Blastomycosis (North American blastomycosis, Gilchrist's disease) is infection, mainly of the lungs, caused by the fungus Blastomyces dermatitidis.
Spores of Blastomyces probably enter the body through the airways when the spores are inhaled. Thus, blastomycosis affects primarily the lungs, but the fungi occasionally spread through the bloodstream to other areas of the body, including the skin.
Most infections occur in the United States, chiefly in the Southeast and the Mississippi River valley, where the fungus lives in the soil near river beds. Infections have also occurred in widely scattered areas of Africa. Men aged 20 to 40 years are most commonly infected. Unlike most fungal infections, blastomycosis is not more common among people with AIDS.
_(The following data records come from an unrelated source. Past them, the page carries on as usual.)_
Lemma sameFeedback_ok a b : normalRtcpFeedback a = true -> normalRtcpFeedback b = true ->
  sameFeedback a b = Ok (same_feedback a b).
Proof.
  intros [Ha1 Ha2]%feedback_members [Hb1 Hb2]%feedback_members.
  unfold sameFeedback, same_feedback. rewrite Ha1, Hb1. unfold member. cbn [obind].
  destruct (json_eqb _ _); cbn [negb andb]; [|done]. by rewrite Ha2, Hb2.
Qed.

Lemma list_find_bool {A} (q : A -> bool) x l :
  list_find q (x :: l) = if q x then Some (0, x) else prod_map S id <$> list_find q l.
Proof. cbn. by destruct (q x). Qed.

Lemma ofind_if_list_find {A} (p : A -> outcome bool) (q : A -> bool) l :
  Forall (fun x => p x = Ok (q x)) l -> ofind_if p l = Ok (snd <$> list_find q l).
Proof.
  induction 1 as [|x l Hx _ IH]; [done|]. rewrite list_find_bool. cbn [ofind_if]. rewrite Hx, IH.
  destruct (q x); [done|]. by destruct (list_find q l) as [[]|].
Qed.

Lemma ofind_idx_list_find {A} (p : A -> outcome bool) (q : A -> bool) l n :
  Forall (fun x => p x = Ok (q x)) l ->
  ofind_idx p l n = Ok ((fun r => n + r.1) <$> list_find q l).
Proof.
  intros H. revert n. induction H as [|x l Hx _ IH]; intros n; [done|].
  rewrite list_find_bool. cbn [ofind_idx]. rewrite Hx, IH. destruct (q x); cbn; [by rewrite Nat.add_0_r|].
  destruct (list_find q l) as [[]|]; cbn; [|done]. by rewrite Nat.add_succ_r.
Qed.

Lemma Forall_forallb {A} (f : A -> bool) l : forallb f l = true <-> Forall (fun x => f x = true) l.
Proof. rewrite forallb_forall, Forall_forall. by setoid_rewrite list_elem_of_In. Qed.
(* ===== verification/SdpWrite.v ===== *)
(** * libsdptransform/src/writer.cpp

    Printing of a session object.  [write] first adds the members that it needs
    to the session it is given by reference, then prints by the grammar. *)

From stdpp Require Import base list strings pretty.
From Stdlib Require Import ZArith Lia Ascii.
From S2P Require Import Prelude Json Text OrtcValidateSpec OrtcMatch OrtcExtended Utils Regex Grammar.

(** [operator<<] of a JSON value calls its serializer, which may throw for
    arrays and objects with text that is not UTF-8.  Their printing, and that of
    floats, is a parameter here, which SdpDump.v instantiates with the
    serializer. *)
Class JsonDump := { dump_other : json -> string }.
Definition dump `{JsonDump} (j : json) : string :=
  match j with
  | JNull => "null"
  | JBool b => if b : bool then "true" else "false"
  | JInt z | JUint z => pretty z
  | _ => dump_other j
  end.

(** [at(key) const] *)
Definition at_const (k : string) (j : json) : outcome json :=
  match j with
  | JObject o => match obj_lookup k o with Some v => Ok v | None => Throw (JsonOutOfRange 403) end
  | _ => Throw (JsonTypeError 304)
  end.

Definition nonempty (s : string) : bool := negb (String.eqb s "").

(** ** One line *)

(** [%[sdv%]] in the format, each taking the next argument; once there is none
    left, the match itself is printed without the text before it.  Text after
    the last match is not printed. *)
Definition is_directive (c : ascii) : bool := one_of (chars "sdv%") c.
Section writer.
Context `{JsonDump}.

Definition argument (c : ascii) (arg : json) : string :=
  if Ascii.eqb c "%" then "%"
  else if Ascii.eqb c "v" then ""
  else match arg with JString s => s | _ => dump arg end.

Fixpoint fill (format prefix : string) (args : list json) : string :=
  match format with
  | String "%"%char (String c r as r0) =>
    if is_directive c then
      match args with
      | [] => String "%" (String c "") +:+ fill r "" []
      | arg :: rest => prefix +:+ argument c arg +:+ fill r "" rest
      end
    else fill r0 (prefix +:+ "%") args
  | String c r => fill r (prefix +:+ String c "") args
  | EmptyString => ""
  end.

(** The argument for one of the names of a rule. *)
Definition named_arg (rule : Rule) (location : json) (name : string) : json :=
  match (if nonempty (rule_name rule) then find (rule_name rule) location ≫= find name else None) with
  | Some v => v
  | None => match find name location with Some v => v | None => JString "" end
  end.

Definition line_args (rule : Rule) (location : json) : list json :=
  match rule_names rule with
  | [] => match find (rule_name rule) location with Some v => [v] | None => [] end
  | names => map (named_arg rule location) names
  end.

Definition line_format (rule : Rule) (location : json) : outcome string :=
  if nonempty (rule_format rule) then Ok (rule_format rule) else
  let! o := if nonempty (rule_push rule) then Ok location
            else if nonempty (rule_name rule) then at_const (rule_name rule) location
            else Ok location in
  Ok (rule_formatFunc rule o).

Definition crlf : string := String (ascii_of_N 13) (String (ascii_of_N 10) "").

Definition makeLine (type : ascii) (rule : Rule) (location : json) : outcome string :=
  let! format := line_format rule location in
  Ok (String type "=" +:+ fill format "" (line_args rule location) +:+ crlf).

(** ** A session *)

Fixpoint oconcat {A} (f : A -> outcome string) (l : list A) : outcome string :=
  match l with
  | [] => Ok ""
  | x :: r => let! s := f x in let! t := oconcat f r in Ok (s +:+ t)
  end.

(** The lines of one rule at a session or a media section. *)
Definition rule_lines (type : ascii) (location : json) (rule : Rule) : outcome string :=
  match (if nonempty (rule_name rule) then find (rule_name rule) location else None) with
  | Some (JNull) | None =>
    match (if nonempty (rule_push rule) then find (rule_push rule) location else None) with
    | Some (JArray l) => oconcat (makeLine type rule) l
    | _ => Ok ""
    end
  | Some _ => makeLine type rule location
  end.

(** [rulesMap.at(type)] *)
Definition rules_at (type : ascii) : outcome (list Rule) :=
  match rulesMap type with Some rules => Ok rules | None => Throw StdOutOfRange end.
Definition type_lines (location : json) (type : ascii) : outcome string :=
  let! rules := rules_at type in oconcat (rule_lines type location) rules.

Definition OuterOrder : list ascii := chars "vosiuepcbtrza".
Definition InnerOrder : list ascii := chars "icba".

Definition media_lines (mLine : json) : outcome string :=
  let! m := makeLine "m" rule_media mLine in
  let! inner := oconcat (type_lines mLine) InnerOrder in
  Ok (m +:+ inner).

Definition session_lines (session : json) : outcome string :=
  let! outer := oconcat (type_lines session) OuterOrder in
  let! media := at_const "media" session in
  let! inner := oconcat media_lines (elems media) in
  Ok (outer +:+ inner).

(** A member that is added unless it is there. *)
Definition ensure (k : string) (v : json) : M json unit :=
  j <- get ;; when (negb (contains k j)) (set_key k v).

Definition write : M json string :=
  j <- get ;;
  throw_if (negb (is_object j)) StdInvalidArgument ;;;
  ensure "version" (JInt 0) ;;;
  ensure "name" (JString "-") ;;;
  ensure "media" (JArray []) ;;;
  deref "media" (for_range (ensure "payloads" (JString ""))) ;;;
  session <- get ;;
  lift (session_lines session).
End writer.

(** ** Printing never fails *)

(** A session that has what [write] would add. *)
Definition writable (j : json) : bool :=
  is_object j && contains "version" j && contains "name" j &&
  key_ok "media" (array_of (fun m => is_object m && contains "payloads" m)) j.

Section writer_facts.
Context `{JsonDump}.

Lemma oconcat_ok {A} (f : A -> outcome string) l : (forall x, x ∈ l -> exists t, f x = Ok t) -> exists t, oconcat f l = Ok t.
Proof.
  induction l as [|x l IH]; intros Hf; [by exists ""|]. cbn [oconcat].
  destruct (Hf x) as [t ->]; [by constructor|]. destruct IH as [u ->]; [intros y Hy; apply Hf; by constructor|].
  by eexists.
Qed.

(** A line can be printed if its named member is there when it is needed. *)
Lemma makeLine_ok type rule loc :
  nonempty (rule_push rule) = true \/ nonempty (rule_name rule) = false \/ contains (rule_name rule) loc = true ->
  exists t, makeLine type rule loc = Ok t.
Proof.
  intros Hl. unfold makeLine, line_format. destruct (nonempty (rule_format rule)); [by eexists|].
  destruct (nonempty (rule_push rule)); [by eexists|]. destruct (nonempty (rule_name rule)); [|by eexists].
  destruct Hl as [?|[?|Hc]]; [done..|]. unfold contains in Hc. unfold at_const.
  destruct loc; try done. cbn [find] in Hc. destruct (obj_lookup _ _); [by eexists|done].
Qed.

Lemma rule_lines_ok type loc rule : exists t, rule_lines type loc rule = Ok t.
Proof.
  unfold rule_lines.
  assert (exists t, match (if nonempty (rule_push rule) then find (rule_push rule) loc else None) with
    | Some (JArray l) => oconcat (makeLine type rule) l | _ => Ok "" end = Ok t) as Hpush.
  { destruct (nonempty (rule_push rule)) eqn:Ep; [|by eexists].
    destruct (find (rule_push rule) loc) as [[]|]; try (by eexists).
    apply oconcat_ok. intros x _. apply makeLine_ok. by left. }
  destruct (nonempty (rule_name rule)) eqn:En; [|done].
  destruct (find (rule_name rule) loc) as [v|] eqn:E; [|done].
  assert (exists t, makeLine type rule loc = Ok t) as Hm.
  { apply makeLine_ok. right. right. unfold contains. by rewrite E. }
  by destruct v.
Qed.

Lemma type_lines_ok loc type : type ∈ OuterOrder ++ InnerOrder -> exists t, type_lines loc type = Ok t.
Proof.
  intros Ht. unfold type_lines, rules_at.
  assert (forallb (fun t => match rulesMap t with Some _ => true | None => false end) (OuterOrder ++ InnerOrder) = true) as Hall
    by (vm_compute; reflexivity).
  rewrite forallb_forall in Hall. apply list_elem_of_In, Hall in Ht. destruct (rulesMap type) as [rules|]; [|done].
  apply oconcat_ok. intros rule _. apply rule_lines_ok.
Qed.

Lemma media_lines_ok m : exists t, media_lines m = Ok t.
Proof.
  unfold media_lines. destruct (makeLine_ok "m" rule_media m) as [t ->]; [right; by left|]. cbn [obind].
  destruct (oconcat_ok (type_lines m) InnerOrder) as [u ->]; [|by eexists].
  intros x Hx. apply type_lines_ok, elem_of_app. by right.
Qed.

Lemma session_lines_ok j : contains "media" j = true -> exists t, session_lines j = Ok t.
Proof.
  intros Hm. unfold session_lines. destruct (oconcat_ok (type_lines j) OuterOrder) as [t ->].
  { intros x Hx. apply type_lines_ok, elem_of_app. by left. }
  cbn [obind]. unfold contains in Hm. unfold at_const. destruct j; try done. cbn [find] in Hm.
  destruct (obj_lookup "media" o) as [media|]; [|done]. cbn [obind].
  destruct (oconcat_ok media_lines (elems media)) as [u ->]; [intros; apply media_lines_ok|]. by eexists.
Qed.

Lemma ensure_present k v j : contains k j = true -> ensure k v j = (Ok tt, j).
Proof. intros Hk. unfold ensure. by rewrite (bind_ok get _ _ _ _ eq_refl), Hk. Qed.

Lemma write_ok j : writable j = true -> exists t, write j = (Ok t, j) /\ session_lines j = Ok t.
Proof.
  unfold writable. rewrite !andb_true_iff. intros [[[Ho Hv] Hn] Hm].
  unfold key_ok in Hm. apply negb_true_iff, missing_false in Hm as (media & Fm & Ha).
  assert (contains "media" j = true) as Hc by (unfold contains; by rewrite Fm).
  destruct (session_lines_ok j Hc) as [t Ht]. exists t. split; [|done]. unfold write.
  rewrite (bind_ok get _ _ _ _ eq_refl), Ho. cbn [negb throw_if]. rewrite (bind_ok (ret tt) _ _ _ _ eq_refl).
  rewrite (bind_ok _ _ _ _ _ (ensure_present _ _ _ Hv)), (bind_ok _ _ _ _ _ (ensure_present _ _ _ Hn)),
    (bind_ok _ _ _ _ _ (ensure_present _ _ _ Hc)).
  destruct media as [| | | | | |l|]; try done. cbn [array_of] in Ha.
  assert (deref "media" (for_range (ensure "payloads" (JString ""))) j = (Ok tt, j)) as Hd.
  { apply (deref_fixed _ _ _ _ (JArray l)); [done..|]. apply for_range_fixed. apply Forall_forallb in Ha.
    eapply Forall_impl; [exact Ha|]. intros m [_ Hp]%andb_prop. by apply ensure_present. }
  rewrite (bind_ok _ _ _ _ _ Hd), (bind_ok get _ _ _ _ eq_refl). unfold lift. by rewrite Ht.
Qed.
End writer_facts.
Blastomycosis of the lungs begins gradually with a fever, chills, and drenching sweats. Chest pain, difficulty breathing, and a cough that may or may not bring up sputum may also develop. The lung infection usually progresses slowly, but people sometimes get better without treatment.
When blastomycosis spreads, it can affect many areas of the body, but the skin, bones, and reproductive and urinary tracts (including the prostate gland) are the most common sites. Skin infection begins as very small, raised bumps (papules), which may contain pus. Raised, warty patches then develop, surrounded by tiny, painless collections of pus (abscesses). Tissues over infected bones may become swollen and painful. In men, the coiled tube on top of testes (epididymis) may swell, causing pain, or infection of the prostate gland (prostatitis) may cause discomfort.
Occasionally, fungi spread to the tissues that cover the brain and spinal cord (meninges), causing fungal meningitis. This infection can cause headache and confusion.
Diagnosis and Treatment
A doctor diagnoses blastomycosis by sending a sample of sputum or infected tissue to a laboratory to be examined under a microscope and cultured.
Blastomycosis may be treated with amphotericin B, given intravenously, or itraconazole or voriconazole, given by mouth. With treatment, people begin to feel better fairly quickly, but the drug must be continued for months. Without treatment, blastomycosis slowly worsens and leads to death.